There have been several suggested methods and apparatuses for determining the condition of a capacitor unit, however, these suggestions all require operations which are beyond the assigned duties, and technical capabilities of the average lineman or mechanic. For example, the USA Standards for Shunt Power Capacitors 0551-1968, describes various field tests for these type capacitor units. One such test requires the application of a known voltage and frequency of undistorted wave shape to the capacitor unit. However, this test of capacitance measurement requires disconnecting each capacitor unit from the remainder of the bank and then individually measuring the current drawn by each unit. Such tests require a high degree of technical competence to interpret the resultant meter readings and the manpower cost associated with such tests are prohibitive. Moreover, the disconnecting and handling of the capacitor unit may indeed cause damage to the capacitor unit which results in incipient faults.

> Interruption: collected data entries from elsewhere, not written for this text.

(** Lines 266 and 274-279. *)
Definition step_scalars_traced (scalar_t : ScalarType) (state_step : Tensor)
    (lr beta1 beta2 : spec_float) : Traced StepScalars :=
  let opmath_t := opmath_type scalar_t in
  step ← init L_step kFloat (item_float state_step);
  bias_correction1 ← init L_bias_correction1 kDouble
    (fsub binary64 (one kDouble) (std_pow beta1 (convert kFloat kDouble step)));
  step_size ← init L_step_size opmath_t
    (convert kDouble opmath_t (fdiv binary64 lr bias_correction1));
  bias_correction2 ← init L_bias_correction2 opmath_t
    (convert kDouble opmath_t
       (fsub binary64 (one kDouble) (std_pow beta2 (convert kFloat kDouble step))));
  exp_avg_grad_coefficient ← init L_exp_avg_grad_coefficient opmath_t
    (convert kDouble opmath_t (fsub binary64 (one kDouble) beta1));
  exp_avg_sq_grad_coefficient ← init L_exp_avg_sq_grad_coefficient opmath_t
    (convert kDouble opmath_t (fsub binary64 (one kDouble) beta2));
  bias_correction2_sqrt ← init L_bias_correction2_sqrt opmath_t
    (fsqrt (format_of opmath_t) bias_correction2);
  mret
    (mkStepScalars bias_correction1 step_size bias_correction2 exp_avg_grad_coefficient
       exp_avg_sq_grad_coefficient bias_correction2_sqrt).

(** Lines 250-314, traced. *)
Definition adam_fused_step_impl_traced (scalar_t : ScalarType) (adam_mode : ADAM_MODE)
    (param grad exp_avg exp_avg_sq max_exp_avg_sq state_step : Tensor)
    (lr beta1 beta2 weight_decay eps : spec_float)
    (amsgrad maximize : bool) (grad_scale_ptr : option spec_float) : Traced Bufs :=
  let param_data := data_ptr param in
  let exp_avg_data := data_ptr exp_avg in
  let exp_avg_sq_data := data_ptr exp_avg_sq in
  let max_exp_avg_sq_data := if amsgrad then data_ptr max_exp_avg_sq else [] in
  let grad_data := data_ptr grad in
  sc ← step_scalars_traced scalar_t state_step lr beta1 beta2;
  st ← parallel_for_traced shards
          (fun begin end_ st =>
             let size := end_ - begin in
             (adam_math k scalar_t adam_mode lr sc eps weight_decay beta2 amsgrad maximize
                grad_scale_ptr begin size st,
              [Math begin size (step_size sc) (bias_correction2 sc)
                 (exp_avg_grad_coefficient sc) (exp_avg_sq_grad_coefficient sc)
                 (bias_correction2_sqrt sc)]))
          (mkBufs param_data exp_avg_data exp_avg_sq_data grad_data max_exp_avg_sq_data);
  mret (if amsgrad then st else set_max_exp_avg_sq st (data_ptr max_exp_avg_sq)).
End TracedKernel.
(** C1, at a processor with every lamp lit and an empty registry.
    [close] returns, the three lamps of the right eye are off and the
    three lamps of the left eye are still lit. *)
Theorem close_leaves_left_eye_lit :
  let st := with_leds (fun _ => true) CmdProcessor_init in
  let st' := snd (close quiet st) in
  fst (close quiet st) = Ret tt
  /\ map (leds st') [23; 25; 24]%nat = [false; false; false]
  /\ map (leds st') [17; 22; 27]%nat = [true; true; true]
  /\ filter (fun a => match a with LedWrite _ _ => true | _ => false end)
       (trace st')
     = [LedWrite 24 false; LedWrite 25 false; LedWrite 23 false;
        LedWrite 24 false; LedWrite 25 false; LedWrite 23 false].
Proof.
  cbv zeta. repeat split; vm_compute; reflexivity.
Qed.

(** ** Failure paths of the methods *)

Section Failures.
Variable py_float : string -> option pyfloat.
Variable py_int : string -> option Z.
Variable others : State -> State.

Lemma light_eye_unparsed cmd s resp s1 :
  match HwCtrlCmd.params cmd with
  | _ :: p1 :: p2 :: p3 :: _ =>
      is_some (py_int p1) && is_some (py_int p2) && is_some (py_int p3)
  | _ => false
  end = false ->
  light_eye py_int cmd s = (Ret resp, s1) -> resp = failure cmd.
Proof.
  unfold light_eye, try_except, bind, index, int, raise, ret.
  destruct (HwCtrlCmd.params cmd) as [|eye [|p1 [|p2 [|p3 ps]]]];
    cbn [nth_error]; intros H;
    repeat match goal with
           | |- context [match py_int ?p with _ => _ end] =>
               destruct (py_int p)
           end;
    cbn in H; try discriminate; intros E; inversion E; reflexivity.
Qed.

Also, commercially available capacitance meters, which apply a low AC voltage to provide a direct capacitance reading of the capacitor are unreliable on paper film capacitors. The gases created by arcing in a defective unit insulates the defective pack to the voltage applied by the capacitance meter and, therefore, capacitance readings obtained may be in error. It has been observed that for an applied low voltage on a capacitance bridge, that certain known shorted capacitors were erroneously measuring as good units. Such a result indicated that a certain minimum level of voltage was required to break down the gas bubbles adjacent to faulted packs. These particular capacitors were paper film PCB-type liquid units. Repetitive tests showed breakdown of 7,200 volt units at voltages up to 76 volts AC. Use of this device required disconnecting each unit in the capacitor bank during testing, which results in large manpower costs and expensive time loss during testing of the capacitors.
In a previously filed application, U.S. Ser. No. 301,949 filed Sept. 14, 1981 and U.S. Ser. No. 576,783 filed concurrently herewith, by the inventors of the present invention, the inventors have described apparatus which was optimally designed for the detection of faults on capacitors which are installed in groups of two to four on utility poles and protected by a single fuse. The apparatus for the detection of capacitor faults, either incipient or fully developed, when installed in the smaller groups of two-four per phase on utility poles, utilized a transmitter having a power frequency in the order of 50/60 to 800 hertz in order to drive sufficient electric current through capacitors to allow accurate measurement of the charging current at a nominal 120 volts. Because the power source was a portable or a mobile battery/inverter, the economics and practical size limit the applicability of the apparatus to capacitor groups of about four per phase, which is normally sufficient for pole mounted capacitor installations. In addition, because of the method of mounting pole type capacitors, the split-core detection device must be fitted over the large diameter procelain insulator bushings of the capacitor. These applications disclose a sensitive split-core Hall-Effect or special distributed winding split-core detection device. However, a substation capacitor bank size, generally may consist of several hundred cans, with between about 5-40 capacitor units in parallel in a phase to be tested at one time, makes a battery/inverter transmitter impractical and non-economical because of power output requirements.